Disruption of auto-inhibition underlies conformational signaling of ASIC1a to induce neuronal necroptosis.

We reported previously that acid-sensing ion channel 1a (ASIC1a) mediates acidic neuronal necroptosis via recruiting receptor-interacting protein kinase 1 (RIPK1) to its C terminus (CT), independent of its ion-conducting function. Here we show that the N-terminus (NT) of ASIC1a interacts with its CT to form an auto-inhibition that prevents RIPK1 recruitment/activation under resting conditions. The interaction involves glutamate residues at distal NT and is disrupted by acidosis. Expression of mutant ASIC1a bearing truncation or glutamate-to-alanine substitutions at distal NT causes constitutive cell death.

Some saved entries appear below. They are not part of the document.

(** The header of a frame is read back. *)
Lemma read_kind_bytes name kind body lim :
  lookup_kind endpointKinds name = Some kind ->
  read_kind (mkDecoder (endpointFrameMagic ++ [endpointFrameVersion] ++ put_Uint kind ++ body) lim) = Ok (name, mkDecoder body lim).
Proof.
  intros H. apply kind_name_lookup in H as (Hne & Hr & Hn). unfold read_kind.
  rewrite (decodes_fixed lim (Z.of_nat (length endpointFrameMagic)) endpointFrameMagic eq_refl).
  rewrite bool_decide_eq_true_2 by done. cbn [negb]. unfold get_byte. cbn [unread limit app].
  rewrite Z.eqb_refl. cbn [negb]. rewrite decodes_Uint by done. rewrite Hn. by rewrite bool_decide_eq_false_2.
Qed.

Lemma encodeEndpointFrame_ok f maxBytes bytes :
  encodeEndpointFrame f maxBytes = Ok bytes <->
  exists kind, lookup_kind endpointKinds (Frame_Kind f) = Some kind /\ validateEndpointFrame f = Ok tt /\
    bytes = frame_bytes kind f (encodeWireLabels (Options_Labels (Frame_Options f))) /\ Z.of_nat (length bytes) <= maxBytes.
Proof.
  unfold encodeEndpointFrame. destruct (lookup_kind _ _) as [kind|]; [|split; [done|by intros (? & ? & _)]].
  destruct (validateEndpointFrame f) as [[]|e]; [|split; [done|by intros (? & _ & ? & _)]]. cbn zeta.
  rewrite bool_decide_eq_false_2 by (unfold frame_bytes; discriminate). cbn [orb].
  destruct (maxBytes <? _) eqn:E; breflect.
  - split; [done|]. intros (k & Hk & _ & -> & H). injection Hk as <-. lia.
  - split; [|intros (k & Hk & _ & -> & H); by injection Hk as <-]. intros H. injection H as <-. exists kind. done.
Qed.

Lemma room_suffix lim a b : room lim (a ++ b) -> room lim b.
Proof. intros H. by apply room_app in H as [_ H]. Qed.

(** ** Lemmas: what the decoders accept *)

(** A payload is a byte slice: its elements are bytes and its length is an int. *)
Definition payload_ok (s : gostring) : Prop := Forall is_byte s /\ Z.of_nat (length s) < 2 ^ 63.

Lemma bytes_check s : forallb (fun c => (0 <=? c) && (c <? 256)) s = true -> Forall is_byte s.
Proof.
  rewrite forallb_Forall. intros H. eapply Forall_impl; [exact H|]. intros c Hc. cbn beta in Hc. breflect. by split.
Qed.

(** [reads get put]: the bytes consumed by a successful read are the encoding of its result. *)
Definition reads {A} (get : decoding A) (put : A -> gostring) : Prop :=
  forall d a d', payload_ok (unread d) -> get d = Ok (a, d') -> unread d = put a ++ unread d'.

Lemma payload_ok_app a b : payload_ok (a ++ b) -> payload_ok b.
Proof. intros [H1 H2]. apply Forall_app in H1 as [_ H1]. rewrite length_app in H2. split; [done|lia]. Qed.

Lemma reads_Uint : reads get_Uint put_Uint.
Proof. intros d a d' _ H. by apply get_Uint_ok in H as (? & _). Qed.

Lemma reads_Int : reads get_Int put_Int.
Proof. intros d a d' _ H. by apply exact_Int in H as (? & _). Qed.

Lemma reads_rawView : reads get_rawView put_Raw.
Proof. intros d a d' [_ Hl] H. by apply get_rawView_ok in H as (? & _). Qed.

Lemma reads_String : reads get_String put_String.
Proof. intros d a d' [_ Hl] H. by apply get_String_ok in H as (? & _). Qed.

Lemma reads_Bool : reads get_Bool put_Bool.
Proof.
  intros [u lim] a d' [Hb _] H. unfold get_Bool, get_byte in H. cbn [unread] in *.
  destruct u as [|v u]; [done|]. inversion Hb as [|? ? Hv _]; subst. dec_inv H.
  cbn in E. injection E as <- <-. breflect. unfold is_byte in Hv. assert (v = 0 \/ v = 1) as [->| ->] by lia; done.
Qed.

Create HintDb reads.
#[export] Hint Resolve reads_Uint reads_Int reads_rawView reads_String reads_Bool : reads.

Lemma read_bind {A B} (m : decoding A) (k : A -> decoding B) put d b d'' :
  reads m put -> payload_ok (unread d) -> dec_bind m k d = Ok (b, d'') ->
  exists a d', unread d = put a ++ unread d' /\ payload_ok (unread d') /\ k a d' = Ok (b, d'').
Proof.
  intros Hm Hp H. apply dec_bind_ok in H as (a & d' & E & H). exists a, d'. pose proof (Hm d a d' Hp E) as U.
  split; [done|]. split; [|done]. rewrite U in Hp. by apply payload_ok_app in Hp.
Qed.

(** [read_step H Hp] follows the first read of the chain in [H]. *)
Ltac read_step H Hp :=
  let U := fresh "U" in let Hp' := fresh "Hp'" in
  eapply read_bind in H as (?a & ?d & U & Hp' & H); [|solve [eauto with reads]|exact Hp]; clear Hp; rename Hp' into Hp.

(** [read_all H Hp] follows the whole chain and collects the bytes read. *)
Ltac read_all H Hp := repeat read_step H Hp; unfold dec_return in H; injection H as <- <-.

Ltac collect_reads :=
  repeat match goal with U : unread ?d = _ |- context [unread ?d] => rewrite U; clear U end; rewrite <- ?app_assoc.

Lemma reads_optional {A} (get : decoding A) put : reads get put -> reads (get_optional get) (put_optional put).
Proof.
  intros Hget d o d' Hp H. unfold get_optional in H. read_step H Hp. destruct a.
  - read_all H Hp. by collect_reads.
  - injection H as <- <-. by collect_reads.
Qed.

Lemma reads_method : reads decodeWireMethod encodeWireMethod.
Proof. intros d m d' Hp H. unfold decodeWireMethod in H. read_all H Hp. unfold encodeWireMethod. cbn [ID Service Name ContractHash ResourceTypeHash]. by collect_reads. Qed.

Lemma reads_resource_ref : reads get_resource_ref put_resource_ref.
Proof. intros d m d' Hp H. unfold get_resource_ref in H. read_all H Hp. unfold put_resource_ref. cbn [Wire.Epoch ObjectID TypeHash]. by collect_reads. Qed.

Lemma reads_resource : reads decodeWireResource encodeWireResource.
Proof. apply reads_optional, reads_resource_ref. Qed.

#[export] Hint Resolve reads_optional reads_method reads_resource_ref reads_resource : reads.

Lemma reads_call : reads get_call put_call.
Proof. intros d m d' Hp H. unfold get_call in H. read_all H Hp. unfold put_call. cbn [Call_Method Call_Receiver Call_Arguments]. by collect_reads. Qed.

The NT-CT interaction is further disrupted by N-ethylmaleimide-sensitive fusion ATPase (NSF), which associates with ASIC1a-NT under acidosis, facilitating RIPK1 interaction with ASIC1a-CT. Importantly, a membrane-penetrating synthetic peptide representing the distal 20 ASIC1a NT residues, NT1-20, reduced neuronal damage in both in vitro model of acidotoxicity and in vivo mouse model of ischemic stroke, demonstrating the therapeutic potential of targeting the auto-inhibition of ASIC1a for neuroprotection against acidotoxicity.